The vehicle takes the form of a car and a motorcycle combined into a tricycle with two wheels on the front and a single wheel on the opposite side and a motorcycle-like twistgrip drive. The narrow and high body was designed to accommodate two passengers in seats placed one behind the other.

==History==
The creation of the first production Arcimoto car was preceded by a 12-year construction process, which was initiated by a series of 6 prototypes, presented successively as a development of the previous one. The final result of this work was the Arcimoto FUV model, presented in February 2019, deriving its name from the abbreviation of the words Fun Utility Vehicle, expressing the character of the vehicle. The FUV went on sale in the United States, just after its market debut in February 2019. The price for the cheapest model was $17,900.

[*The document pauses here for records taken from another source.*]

(** *** The rules as a specification *)

(** What one record looks like, state by state. *)
Definition record_shape (c : checkpoint) : Prop :=
  match state c with
  | Planned | Staged | Verified | RecoverySaved =>
      step c = None /\ cause_of c = None /\ ckpt c = None /\
      (outcome_of c = None /\ error c = None \/
       outcome_of c = Some ORefused /\
       exists e, error c = Some e /\ code_of e <> RECOVERED /\ code_of e <> INTERRUPTED)
  | Applying | Checking | Recovering =>
      cause_of c = None /\ ckpt c = None /\ outcome_of c = None /\ error c = None
  | Committed =>
      step c = None /\ cause_of c = None /\ ckpt c = None /\
      outcome_of c = Some OCommitted /\ error c = None
  | Recovered =>
      step c = None /\ cause_of c = None /\ ckpt c = None /\
      outcome_of c = Some ORecovered /\ exists e, error c = Some e /\ code_of e = RECOVERED
  | RecoveryRequired =>
      step c = None /\ ckpt c = None /\ (outcome_of c = None \/ outcome_of c = Some OManual) /\
      exists x e, cause_of c = Some x /\ x <> Abandoned /\ error c = Some e /\
        code_of e = match x with CInterrupted => INTERRUPTED | _ => MANUAL end
  | Interrupted =>
      step c = None /\
      (exists s, ckpt c = Some s /\
        if pre_mutation s
        then outcome_of c = Some OInterrupted /\
             (cause_of c = Some CInterrupted \/ cause_of c = Some Abandoned)
        else outcome_of c = None /\ cause_of c = Some Abandoned) /\
      (forall e, error c = Some e -> code_of e = INTERRUPTED)
  end.

(** How a record may follow another one. *)
Definition follows (k : kind) (a : action) (prev c : checkpoint) : Prop :=
  outcome_of prev = None /\ sequence prev < sequence c /\
  (state c = Interrupted -> ckpt c = Some (state prev)) /\
  (outcome_of c = Some OManual -> state prev = RecoveryRequired) /\
  (state prev = state c /\
     (step c <> None /\ step prev = None \/ outcome_of c = Some ORefused \/ outcome_of c = Some OManual) \/
   state prev <> state c /\ state c ∈ transitions k (state prev) /\
     (state prev = Verified -> state c = Applying -> a = Install)).

(** A legal continuation of a journal whose last record is the first argument
    and that has entered recovery the given number of times. *)
Inductive history (k : kind) (a : action) : checkpoint -> Z -> list checkpoint -> Prop :=
| history_end prev n : history k a prev n []
| history_next prev n c cs :
    record_shape c -> follows k a prev c ->
    (enters_recovery prev c = true -> n + 1 <= max_recovery_attempts) ->
    history k a c (if enters_recovery prev c then n + 1 else n) cs ->
    history k a prev n (c :: cs).

Definition journal_ok (j : journal) : Prop :=
  exists c0 cs,
    checkpoints j = c0 :: cs /\ state c0 = initial (kind_of j) /\
    (kind_of j = Transaction <-> plan_digest j <> None) /\
    Z.of_nat (length (checkpoints j)) <= generation j /\
    (forall t, kind_of j = Transaction -> resolved (action_of j) = true -> target j = Some t ->
       is_release (version t) = true) /\
    record_shape c0 /\ history (kind_of j) (action_of j) c0 0 cs /\
    ((exists c, c ∈ checkpoints j /\ state c = RecoverySaved) -> recovery j <> None).

Lemma first_failure_none rules :
  first_failure rules = None <-> Forall (fun r => r.1 = false) rules.
Proof.
  induction rules as [| [[] r] rules IH]; simpl.
  - split; [constructor | done].
  - split; [done |]. intros H. by inversion H.
  - rewrite IH. split; [by constructor | intros H; by inversion H].
Qed.

#[local] Ltac case_shape :=
  match goal with
  | H : _ /\ _ |- _ => destruct H
  | H : _ \/ _ |- _ => destruct H
  | H : exists _, _ |- _ => destruct H
  | H : if pre_mutation ?s then _ else _ |- _ => destruct (pre_mutation s) eqn:?
  | x : cause |- _ => destruct x; try done
  | H : code_of ?e <> _ |- _ => destruct e as [[] ?]; simpl in *; try done; clear H
  | H : code_of ?e = _ |- _ => destruct e as [[] ?]; simpl in *; try done; clear H
  | H : _ = Some _ |- _ => subst
  | H : forall e, ?o = Some e -> _ |- _ => destruct o; [specialize (H _ eq_refl) | clear H]
  end.

Lemma checkpoint_rules_exact c path : checkpoint_rules c path = None <-> record_shape c.
Proof.
  unfold checkpoint_rules. rewrite first_failure_none, !Forall_cons, Forall_nil.
  destruct c as [n s at_ p x k o e]; unfold record_shape, ckpt_pre_mutation; simpl.
  split.
  - destruct s, o as [[] |]; intros H; cbn in H; destruct_and? H; try done;
      destruct p; try done; destruct x as [[] |]; try done; destruct k as [q |]; try done;
      try (destruct (pre_mutation q) eqn:Eq; try done);
      destruct e as [[[] r] |]; try done; try naive_solver;
      (split; [done | split; [exists q; rewrite Eq; naive_solver | naive_solver]]).
  - destruct s; intros H; repeat case_shape; subst; try destruct p; simpl;
      rewrite ?Heqb; split_and?; vm_compute; done.
Qed.

Lemma is_some_false {A} (o : option A) : is_some o = false <-> o = None.
Proof. by destruct o. Qed.

Lemma step_progress c : record_shape c -> step c <> None -> progress_state (state c) = true.
Proof. unfold record_shape. destruct (state c); naive_solver. Qed.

In July 2021, a pre-production unit supporting autonomous driving without the participation of the driver was presented.

==Vehicle==
The FUV's 77 hp electric motor allows a top speed of 75 mph and acceleration to 60 mph in 7.5 seconds. Arcimoto measures its range in a city environment at 102 miles. The lithium-ion battery with a capacity of 20 kWh also allows the driver to drive at 55 mph for 66 miles and at 70 mph for 32 miles on a single charge.

The structure of the body was formed by exposed piping with a large windshield.

==Variants==
In 2021, the offer of body variants of FUV was also extended to include a delivery variant called Arcimoto Deliverator, as well as a model with an open body without windows called Arcimoto Roadster.